The role of hope, as a belief in a possible positive future, appears to have been paramount to ensuring the survival of any prisoner and Frankl notes that when a prisoner gave up hope and ate the last bit of bread that he had been saving, or smoked the cigarette that he had buried deep in a pocket for safe-keeping, it was a virtual certainty that that prisoner would be dead within a few days, or even hours. It seems that when man lives on the very knife edge of starvation and exhaustion, hope can sustain him from meal to meal, but without that hope, he will perish before help can come.

The book was first published in 1946 and my edition is an imprint of 1992. On the front cover of the copy that I bought the following line is printed: 9 million copies sold. I wonder how many people have read the book now and I suggest that if you have not read it, you do. I found it to be well worth the few hours that it takes to flick from cover to cover. In his own introduction to this edition, Frankl describes his thoughts when interviewers or TV presenters ask him how he feels about the success of his book. He writes: I react by reporting that in the first place I do not at all see in the bestseller status of my book an achievement and accomplishment on my part, but rather an expression of the misery of our time: if hundreds of thousands of people reach out for a book whose very title promises to deal with the question of a meaning of life, it must be a question that burns under their fingernails.”

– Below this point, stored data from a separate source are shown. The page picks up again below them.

(* ===== verification/Consumers.v ===== *)
(** * The viewer processes

    Models the construction and the start of the two stream consumers, [ViserConsumer] of
    [viser/consumer.py] and [PlotlyDashConsumer] of [plotly_dash/consumer.py]: the routes they compute, the
    server they bind, what they report to the process that waits for them, and their loop, the one of
    [ViewerStreams] over the scene of [ViewerScene] and over the store of [PlotStore].  The second file
    repeats the stream handling of the first; its functions are that model without the streams that are
    live by their process alone. *)

From Stdlib Require Import String Ascii.
From S2P Require Import Prelude Float64 Ring Streams Text LiveView ViewerStreams ViewerScene PlotStore.
Local Open Scope string_scope.
Local Open Scope list_scope.

Definition DEFAULT_PLOT_RATE_HZ : f64 := f_of_Z 3.

(** [__init__]: a finite, positive rate, and a route for every name. *)
Definition consumer_routes (rate_hz : f64) (names : list string) : res (list (string * StreamRoute)) :=
  if negb (is_finite rate_hz) || fle rate_hz f0 then Raise ValueError
  else foldM_res (fun d n => let? r := parse_stream_name n in Ok (dset n r d)) names [].

(** What the starting process sees: the ready event, and an error put in the startup queue. *)
Record started := Started { st_ready : bool; st_error : option exn }.

(** The start of [run]: binding the server may fail, which is reported before it is raised. *)
Definition announce_start (bound : res unit) : started * res unit :=
  match bound with
  | Ok _ => (Started true None, Ok tt)
  | Raise x => (Started true (Some x), Raise x)
  end.

Section plots_consumer.
Context (routes : list (string * StreamRoute)).

Definition plot_newest_live_run (w : world) (pid_live : Z -> res bool) (now_ns : Z) (dirs : option (list run_dir)) :
    res (option (string * list (string * RegistryEntry))) :=
  newest_live_run w pid_live now_ns (fun _ => false) routes dirs.

Definition plot_entry_is_live (w : world) (pid_live : Z -> res bool) (now_ns : Z) (e : RegistryEntry) : res bool :=
  entry_is_live w pid_live now_ns e.

Definition plot_sync_readers (w : world) (entries : list (string * RegistryEntry)) (c : conn plots) : conn plots := sync_readers w entries c.
Definition plot_close_readers (c : conn plots) : conn plots := drop_run None c.

(** The loop of [PlotlyDashConsumer.run]: nothing is done before a tick or drawn after it. *)
Definition plot_loop (ts : list viewer_tick) : ST (conn plots) unit :=
  viewer_run routes (fun _ => false) (fun _ k => Ok k) (fun _ k => Ok k) ts.

(** [run]: the store, the server, the loop; what the starter sees, the connection, and how it ends. *)
Definition plot_consumer_run (k : plots) (bound : res unit) (ts : list viewer_tick) : started * conn plots * outcome unit :=
  let s := announce_start bound in
  match s.2 with
  | Raise x => (s.1, new_conn k, Raised x)
  | Ok _ => let r := plot_loop ts (new_conn k) in (s.1, r.1, r.2)
  end.
End plots_consumer.

(** [start_consumer] and [stop_consumer] of [plotly_dash/consumer.py], on its own handle. *)
Definition plot_start_consumer (dies : nat -> exit_on) : list string * string * Z -> startup -> ST viewer_procs vhandle := start_consumer dies.
Definition plot_stop_consumer (dies : nat -> exit_on) : viewer_procs -> viewer_procs := stop_consumer dies.

(** ** Lemmas *)

Lemma routes_keys rate names routes : consumer_routes rate names = Ok routes ->
  is_finite rate = true /\ (forall n, n ∈ dkeys routes <-> n ∈ names) /\
  (forall n r, dget n routes = Some r -> parse_stream_name n = Ok r).
Proof.
  unfold consumer_routes. destruct (is_finite rate) eqn:Ef; [|done]. cbn [negb orb]. destruct (fle rate f0); [done|]. intros H. split; [done|].
  assert (forall names d d', foldM_res (fun d n => let? r := parse_stream_name n in Ok (dset n r d)) names d = Ok d' ->
    (forall n r, dget n d = Some r -> parse_stream_name n = Ok r) ->
    (forall n, n ∈ dkeys d' <-> n ∈ dkeys d \/ n ∈ names) /\ (forall n r, dget n d' = Some r -> parse_stream_name n = Ok r)) as Hf.
  { clear. induction names as [|x names IH]; intros d d' H Hd; cbn in H.
    - injection H as <-. split; [|done]. intros n. split; [by left|]. by intros [?|?%elem_of_nil].
    - destruct (parse_stream_name x) as [r|] eqn:Er; [|done]. cbn in H.
      destruct (IH _ _ H) as [H1 H2].
      + intros n r' Hn. destruct (decide (n = x)) as [->|Hne]; [rewrite dget_dset_eq in Hn; congruence|].
        rewrite dget_dset_ne in Hn by done. by apply Hd.
      + split; [|done]. intros n. rewrite H1, elem_of_dkeys_dset, elem_of_cons. tauto. }
  destruct (Hf names [] routes H) as [H1 H2]; [done|]. split; [|done]. intros n. rewrite H1. split; [by intros [?%elem_of_nil|?]|by right].
Qed.

(** The plots' process reports a failed bind, and leaks no reader however it ends. *)
Lemma plot_consumer_settles routes k bound ts s c o : plot_consumer_run routes k bound ts = (s, c, o) ->
  st_ready s = true /\ (forall x, st_error s = Some x -> o = Raised x) /\ (o <> Running -> opened_of (cn_log c) ≡ₚ closed_of (cn_log c)).
Proof.
  unfold plot_consumer_run, announce_start. destruct bound as [[]|x]; cbn; intros [= <- <- <-]; (split; [done|]); (split; [|try done]).
  - by intros x.
  - eapply (viewer_releases (K := plots) routes (fun _ => false) (fun _ k => Ok k) (fun _ k => Ok k)).
    + by intros ? ? ? [= <-].
    + by intros ? ? ? [= <-].
    + reflexivity.
    + apply surjective_pairing.
  - by intros y [= <-].
Qed.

In my very humble opinion, the fact that many of us are searching for meaning need not necessarily be read as a negative aspect of our times. In the section on logotherapy Frankl notes that depression in often caused by a lack of meaning and that when people have a purpose, any purpose to their lives, they become more positive about the nature of their existence. He writes that far from meaning being a god-given right with which we are born and that we must only seek in order to discover, we must see our lives as an opportunity to create meaning and to find a purpose for our existence.

Frankl thought that it was unfortunate that many of those who read his book had not yet found meaning in their lives. I think that it is positive that so many people are out there seeking that meaning, searching for a way to infuse their lives with purpose and reading the wise words of Viktor E. Frankl in order to help them along their way.